» ABOUT THIS TASK
In the records below, find the line with "replace n with 0 by lia. constructor." and the line with "apply IHn; [lia|destruct"; return exactly those lines and every line between them.

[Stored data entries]
* * * * *

(** The shape each arm of the scanner gives its markers. *)
Definition arm_shape (marker : Z) : mp_shape :=
  if in_range 0x00 0x7f marker || in_range 0xe0 0xff marker
     || (marker =? 0xc0) || (marker =? 0xc2) || (marker =? 0xc3) then Sfixed 0
  else if marker =? 0xcc then Sfixed 1
  else if marker =? 0xcd then Sfixed 2
  else if marker =? 0xce then Sfixed 4
  else if marker =? 0xcf then Sfixed 8
  else if marker =? 0xd0 then Sfixed 1
  else if marker =? 0xd1 then Sfixed 2
  else if marker =? 0xd2 then Sfixed 4
  else if marker =? 0xd3 then Sfixed 8
  else if marker =? 0xca then Sfixed 4
  else if marker =? 0xcb then Sfixed 8
  else if in_range 0xa0 0xbf marker then Sfixed (Z.land marker 0x1f)
  else if marker =? 0xd9 then Ssized W8 0
  else if marker =? 0xda then Ssized W16 0
  else if marker =? 0xdb then Ssized W32 0
  else if marker =? 0xc4 then Ssized W8 0
  else if marker =? 0xc5 then Ssized W16 0
  else if marker =? 0xc6 then Ssized W32 0
  else if in_range 0x90 0x9f marker then Scount (Z.land marker 0x0f)
  else if marker =? 0xdc then Scounted W16 false
  else if marker =? 0xdd then Scounted W32 false
  else if in_range 0x80 0x8f marker then Scount (2 * Z.land marker 0x0f)
  else if marker =? 0xde then Scounted W16 true
  else if marker =? 0xdf then Scounted W32 true
  else if marker =? 0xd4 then Sfixed (1 + 1)
  else if marker =? 0xd5 then Sfixed (1 + 2)
  else if marker =? 0xd6 then Sfixed (1 + 4)
  else if marker =? 0xd7 then Sfixed (1 + 8)
  else if marker =? 0xd8 then Sfixed (1 + 16)
  else if marker =? 0xc7 then Ssized W8 1
  else if marker =? 0xc8 then Ssized W16 1
  else if marker =? 0xc9 then Ssized W32 1
  else Sreserved.

(** The arms agree with the specification's table on every octet. *)
Lemma arm_shape_table m : u8_ok m → arm_shape m = mp_shape_of m.
Proof. intros Hm. u8_decide Hm. Qed.

Lemma msgpack_skip_value_S fuel data off :
  frame_ok data → 0 ≤ off →
  msgpack_skip_value (S fuel) data off
  = '(m, off) ← read_u8 data off; shape_step fuel data off (mp_shape_of m).
Proof.
  intros Hok Hoff. cbn [msgpack_skip_value].
  apply bind_ext. intros [m off'] (_ & _ & _ & Hm)%read_u8_Ok; [|done..].
  rewrite <-(arm_shape_table m Hm). unfold arm_shape.
  repeat match goal with
  | |- (if ?b then _ else _) = _ =>
      destruct b; [clear Hm; first
        [ reflexivity | symmetry; apply skip_bytes_0
        | cbn [shape_step read_width]; destruct (read_u32 data off') as [[len o]| | |];
          simpl; [|done..]; destruct (u32_to_usize len); reflexivity ]|]
  end; reflexivity.
Qed.

Lemma mp_shape_bounds m : u8_ok m →
  match mp_shape_of m with
  | Sfixed n | Scount n => 0 ≤ n
  | Ssized _ extra => 0 ≤ extra
  | _ => True
  end.
Proof.
  intros Hm.
  assert (match mp_shape_of m with
    | Sfixed n | Scount n | Ssized _ n => 0 <=? n | _ => true end = true) as H
    by u8_decide Hm.
  by destruct (mp_shape_of m); try apply Z.leb_le.
Qed.

Lemma mp_item_nonempty x : mp_item x → 1 ≤ zlen x.
Proof. destruct 1; zlia. Qed.

(** ** The scanner accepts exactly the grammar *)
Section scanner.
Context (data : RawFrame) (Hok : frame_ok data).
  Local Notation B := (into_bytes data).
  Local Notation N := (frame_len data).

Lemma frame_len_bytes : N = zlen B.
  Proof. apply Hok. Qed.

Lemma shape_step_sound fuel off off' m :
    (∀ off n off', 0 ≤ off ≤ N → 0 ≤ n → msgpack_skip_n fuel data off n = Ok off' →
       off ≤ off' ≤ N ∧ mp_items n (sub_bytes B off off')) →
    u8_ok m → 0 ≤ off ≤ N →
    shape_step fuel data off (mp_shape_of m) = Ok off' →
    off ≤ off' ≤ N ∧ mp_item (m :: sub_bytes B off off').
  Proof.
    intros IH Hm Hoff. pose proof frame_len_bytes as HN.
    pose proof (mp_shape_bounds m Hm) as Hb.
    destruct (mp_shape_of m) as [n|w extra|n|w pairs|] eqn:Es; simpl; [..|done].
    - intros [-> ?]%skip_bytes_Ok; [|done..]. split; [lia|].
      eapply mp_fixed; [done..|]. rewrite zlen_sub_bytes; lia.
    - intros Hs. inv_ok. destruct a as [len o].
      apply read_width_Ok in Ha as (-> & ? & Hlen & ?); [|done|lia].
      pose proof (width_bytes_pos w).
      apply skip_bytes_Ok in Hs as [-> ?]; [|lia..]. split; [lia|].
      rewrite <-(sub_bytes_join B off (off + width_bytes w)) by lia.
      eapply mp_sized; [done..| |]; rewrite zlen_sub_bytes; lia.
    - intros Hs. apply IH in Hs as [??]; [|done..]. split; [lia|]. by eapply mp_count.
    - intros Hs. inv_ok. destruct a as [len o].
      apply read_width_Ok in Ha as (-> & ? & Hlen & ?); [|done|lia].
      pose proof (width_bytes_pos w).
      apply IH in Hs as [??]; [|lia|destruct pairs; simpl; lia]. split; [lia|].
      rewrite <-(sub_bytes_join B off (off + width_bytes w)) by lia.
      eapply mp_counted; [done..| |]; [rewrite zlen_sub_bytes; lia|by rewrite <-Hlen].
  Qed.

Lemma skip_sound fuel :
    (∀ off off', 0 ≤ off ≤ N → msgpack_skip_value fuel data off = Ok off' →
       off < off' ≤ N ∧ mp_item (sub_bytes B off off'))
    ∧ (∀ off n off', 0 ≤ off ≤ N → 0 ≤ n → msgpack_skip_n fuel data off n = Ok off' →
       off ≤ off' ≤ N ∧ mp_items n (sub_bytes B off off')).
  Proof.
    induction fuel as [|fuel [IHv IHn]]; [done|]. split.
    - intros off off' Hoff. rewrite msgpack_skip_value_S by (done || lia). intros Hs. inv_ok.
      destruct a as [m o]. apply read_u8_Ok in Ha as (-> & ? & Hm & ?); [|done|lia].
      apply shape_step_sound in Hs as [??]; [|done..|lia]. split; [lia|].
      by rewrite (sub_bytes_cons _ _ _ m) by (done || lia).
    - intros off n off' Hoff Hn. cbn [msgpack_skip_n].
      destruct (Z.leb_spec n 0).
      + intros [= <-]. split; [lia|]. rewrite sub_bytes_nil by lia.
        replace n with 0 by lia. constructor.
      + intros Hs. inv_ok. apply IHv in Ha as [??]; [|done].
        apply IHn in Hs as [??]; [|lia..]. split; [lia|].
        rewrite <-(sub_bytes_join B off a) by lia.
        replace n with (n - 1 + 1) by lia. constructor; [lia|done..].
  Qed.

Lemma skip_returns fuel :
    (∀ off, 0 ≤ off ≤ N → 2 * (N - off) + 1 ≤ Z.of_nat fuel →
       returns (msgpack_skip_value fuel data off))
    ∧ (∀ off n, 0 ≤ off ≤ N → 0 ≤ n → 2 * (N - off) + 2 ≤ Z.of_nat fuel →
       returns (msgpack_skip_n fuel data off n)).
  Proof.
    induction fuel as [|fuel [IHv IHn]]; [split; intros; lia|]. split.
    - intros off Hoff Hf. rewrite msgpack_skip_value_S by (done || lia).
      apply returns_bind; [apply returns_read_u8; [done|lia]|].
      intros [m o] (-> & ? & ? & Hm)%read_u8_Ok; [|done|lia].
      pose proof (mp_shape_bounds m Hm) as Hb.
      destruct (mp_shape_of m) as [n|w extra|n|w pairs|]; simpl; [auto with returns|..|done].
      + apply returns_bind; [apply returns_read_width; [done|lia]|]. intros []; auto with returns.
      + apply IHn; lia.
      + apply returns_bind; [apply returns_read_width; [done|lia]|].
        intros [len o] (-> & ? & ? & ?)%read_width_Ok; [|done|lia].
        pose proof (width_bytes_pos w).
        apply IHn; [lia|destruct pairs; simpl; lia|lia].
    - intros off n Hoff Hn Hf. cbn [msgpack_skip_n]. case_match; [done|].
      apply returns_bind; [apply IHv; lia|]. intros o Ho.
      apply (skip_sound fuel) in Ho as [??]; [|lia]. apply IHn; lia.
  Qed.

  (** [off..off+|x|] holds the bytes [x]. *)
Definition holds (off : Z) (x : list Z) : Prop :=
    0 ≤ off ∧ off + zlen x ≤ N ∧ sub_bytes B off (off + zlen x) = x.

Lemma holds_app off x y : holds off (x ++ y) → holds off x ∧ holds (off + zlen x) y.
  Proof.
    unfold holds. intros (? & Hl & E). autorewrite with zlen in *. zlen_facts.
    rewrite <-(sub_bytes_join B off (off + zlen x)) in E by lia.
    pose proof frame_len_bytes as HN.
    apply app_inj_1 in E as [E1 E2];
      [|pose proof (zlen_sub_bytes B off (off + zlen x)); unfold zlen in *; lia].
    split; split_and!; try lia; [done|]. by rewrite <-Z.add_assoc.
  Qed.

Lemma holds_cons off m x : holds off (m :: x) → 
    read_u8 data off = Ok (m, off + 1) ∧ holds (off + 1) x.
  Proof.
    intros H. destruct (holds_app off [m] x H) as [(? & ? & E) Hx]. split; [|done].
    unfold read_u8. change (zlen [m]) with 1 in *.
    destruct (read_byte_in data Hok off) as (b & -> & Hb & _); [lia|]. simpl.
    rewrite (sub_bytes_cons _ _ _ b), sub_bytes_nil in E by (done || lia).
    by injection E as ->.
  Qed.

Lemma holds_width off w lenb x : zlen lenb = width_bytes w → holds off (lenb ++ x) →
    read_width w data off = Ok (be_value lenb, off + width_bytes w)
    ∧ holds (off + width_bytes w) x ∧ 0 ≤ be_value lenb.
  Proof.
    intros Hw [(? & ? & E) Hx]%holds_app. rewrite <-Hw, read_width_in by (done || lia).
    rewrite <-Hw, E. split_and!; [done..|]. rewrite <-E.
    apply be_value_bound, sub_bytes_ok, Hok.
  Qed.

Lemma skip_complete :
    (∀ x, mp_item x → ∀ off fuel, holds off x → 2 * zlen x ≤ Z.of_nat fuel →
       msgpack_skip_value fuel data off = Ok (off + zlen x))
    ∧ (∀ n xs, mp_items n xs → ∀ off fuel, holds off xs → 2 * zlen xs + 1 ≤ Z.of_nat fuel →
       msgpack_skip_n fuel data off n = Ok (off + zlen xs)).
  Proof.
    apply mp_item_items_ind.
    - intros m n body Hm Hs Hn off [|fuel] Hh Hf; [zlia|].
      rewrite msgpack_skip_value_S by (done || apply Hh).
      apply holds_cons in Hh as [-> (? & ? & _)]. simpl. rewrite Hs. simpl.
      apply skip_bytes_Ok; zlia.
    - intros m w extra lenb body Hm Hs Hw Hl off [|fuel] Hh Hf; [zlia|].
      rewrite msgpack_skip_value_S by (done || apply Hh).
      apply holds_cons in Hh as [-> Hh]. simpl. rewrite Hs. simpl.
      apply (holds_width _ w) in Hh as [-> [(? & ? & _) ?]]; [|done]. simpl.
      pose proof (mp_shape_bounds m Hm) as Hb. rewrite Hs in Hb.
      apply skip_bytes_Ok; zlia.
    - intros m n body Hm Hs _ IH off [|fuel] Hh Hf; [zlia|].
      rewrite msgpack_skip_value_S by (done || apply Hh).
      apply holds_cons in Hh as [-> Hh]. simpl. rewrite Hs. simpl.
      rewrite IH by (done || zlia). f_equal. zlia.
    - intros m w pairs lenb body Hm Hs Hw _ IH off [|fuel] Hh Hf; [zlia|].
      rewrite msgpack_skip_value_S by (done || apply Hh).
      apply holds_cons in Hh as [-> Hh]. simpl. rewrite Hs. simpl.
      apply (holds_width _ w) in Hh as (-> & Hh & ?); [|done]. simpl.
      rewrite IH by (done || zlia). f_equal. zlia.
    - intros off [|fuel] Hh Hf; [zlia|]. simpl. f_equal. zlia.
    - intros n x xs Hn Hx IHx _ IHxs off [|fuel] Hh Hf; [zlia|].
      apply holds_app in Hh as [Hh1 Hh2]. apply mp_item_nonempty in Hx.
      cbn [msgpack_skip_n]. rewrite (proj2 (Z.leb_gt _ _)) by lia.
      rewrite IHx by (done || zlia). simpl.
      replace (n + 1 - 1) with n by lia.
      rewrite IHxs by (done || zlia). f_equal. zlia.
  Qed.

  (** A call reads an octet before it calls itself. *)
Lemma skip_frames_bound fuel :
    (∀ off, 0 ≤ off ≤ N → skip_frames fuel data off ≤ N - off + 1)
    ∧ (∀ off n, 0 ≤ off ≤ N → skip_n_frames fuel data off n ≤ N - off + 1).
  Proof.
    induction fuel as [|fuel [IHv IHn]]; [split; intros; simpl; lia|]. split.
    - intros off Hoff. cbn [skip_frames]. destruct (read_u8 data off) as [[m o]| | |] eqn:Hr; try lia.
      apply read_u8_Ok in Hr as (-> & ? & Hm & ?); [|done|lia].
      destruct (mp_shape_of m) as [n|w extra|n|w pairs|]; try lia.
      + pose proof (IHn (off + 1) n ltac:(lia)). lia.
      + destruct (read_width w data (off + 1)) as [[len o]| | |] eqn:Hw; try lia.
        apply read_width_Ok in Hw as (-> & ? & ? & ?); [|done|lia]. pose proof (width_bytes_pos w).
        pose proof (IHn (off + 1 + width_bytes w) (counted_items pairs len) ltac:(lia)). lia.
    - intros off n Hoff. cbn [skip_n_frames]. case_match; [lia|]. apply Z.max_lub; [by apply IHv|].
      destruct (msgpack_skip_value fuel data off) as [o| | |] eqn:Ho; try lia.
      apply (proj1 (skip_sound fuel)) in Ho as [? _]; [|done]. pose proof (IHn o (n - 1) ltac:(lia)). lia.
  Qed.

Lemma fuel_enough : Z.of_nat (msgpack_fuel data) = 2 * N + 2.
  Proof. unfold msgpack_fuel. pose proof frame_len_bytes. zlia. Qed.

Lemma returns_skip_value off : 0 ≤ off ≤ N →
    returns (msgpack_skip_value (msgpack_fuel data) data off).
  Proof. intros. apply skip_returns; [done|]. rewrite fuel_enough. lia. Qed.

Lemma returns_read_value_range off : 0 ≤ off ≤ N →
    returns (msgpack_read_value_range data off).
  Proof. intros. apply returns_bind; [by apply returns_skip_value|done]. Qed.

Lemma read_value_range_iff off s e stop : 0 ≤ off ≤ N →
    msgpack_read_value_range data off = Ok ((s, e), stop) ↔
    s = off ∧ stop = e ∧ off ≤ e ∧ e ≤ N ∧ mp_item (sub_bytes B off e).
  Proof.
    intros Hoff. unfold msgpack_read_value_range. split.
    - intros H. inv_ok. apply skip_sound in Ha; [|done]. naive_solver lia.
    - intros (-> & -> & ? & ? & Hx).
      pose proof frame_len_bytes as HN.
      assert (zlen (sub_bytes B off e) = e - off) as Hz by (rewrite zlen_sub_bytes; lia).
      rewrite (proj1 skip_complete _ Hx); rewrite ?Hz.
      + simpl. by replace (off + (e - off)) with e by lia.
      + unfold holds. rewrite Hz. replace (off + (e - off)) with e by lia. split_and!; done || lia.
      + rewrite fuel_enough. lia.
  Qed.
End scanner.

(** Nested one-element arrays around [nil], and the frames they take. *)
Definition nested (n : nat) : RawFrame := Contiguous (replicate n 0x91 ++ [0xc0]).

Lemma nested_ok n : frame_ok (nested n).
Proof.
  split; [done|]. simpl. apply Forall_app. split; [apply Forall_replicate|repeat constructor]; unfold u8_ok; lia.
Qed.

Lemma nested_len n : frame_len (nested n) = Z.of_nat n + 1.
Proof. simpl. by rewrite zlen_app, zlen_replicate. Qed.

Lemma read_nested n k : (k < n)%nat → read_u8 (nested n) (Z.of_nat k) = Ok (0x91, Z.of_nat (S k)).
Proof.
  intros Hk. unfold read_u8. rewrite read_byte_spec by (done || lia).
  replace (byte_at _ _) with (Some 0x91); [simpl; do 2 f_equal; lia|].
  symmetry. apply byte_at_Some. split; [lia|]. simpl.
  rewrite lookup_app_l by (rewrite length_replicate; lia). apply lookup_replicate_2. lia.
Qed.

* * * * *

» OUTPUT
        replace n with 0 by lia. constructor.
      + intros Hs. inv_ok. apply IHv in Ha as [??]; [|done].
        apply IHn in Hs as [??]; [|lia..]. split; [lia|].
        rewrite <-(sub_bytes_join B off a) by lia.
        replace n with (n - 1 + 1) by lia. constructor; [lia|done..].
  Qed.

Lemma skip_returns fuel :
    (∀ off, 0 ≤ off ≤ N → 2 * (N - off) + 1 ≤ Z.of_nat fuel →
       returns (msgpack_skip_value fuel data off))
    ∧ (∀ off n, 0 ≤ off ≤ N → 0 ≤ n → 2 * (N - off) + 2 ≤ Z.of_nat fuel →
       returns (msgpack_skip_n fuel data off n)).
  Proof.
    induction fuel as [|fuel [IHv IHn]]; [split; intros; lia|]. split.
    - intros off Hoff Hf. rewrite msgpack_skip_value_S by (done || lia).
      apply returns_bind; [apply returns_read_u8; [done|lia]|].
      intros [m o] (-> & ? & ? & Hm)%read_u8_Ok; [|done|lia].
      pose proof (mp_shape_bounds m Hm) as Hb.
      destruct (mp_shape_of m) as [n|w extra|n|w pairs|]; simpl; [auto with returns|..|done].
      + apply returns_bind; [apply returns_read_width; [done|lia]|]. intros []; auto with returns.
      + apply IHn; lia.
      + apply returns_bind; [apply returns_read_width; [done|lia]|].
        intros [len o] (-> & ? & ? & ?)%read_width_Ok; [|done|lia].
        pose proof (width_bytes_pos w).
        apply IHn; [lia|destruct pairs; simpl; lia|lia].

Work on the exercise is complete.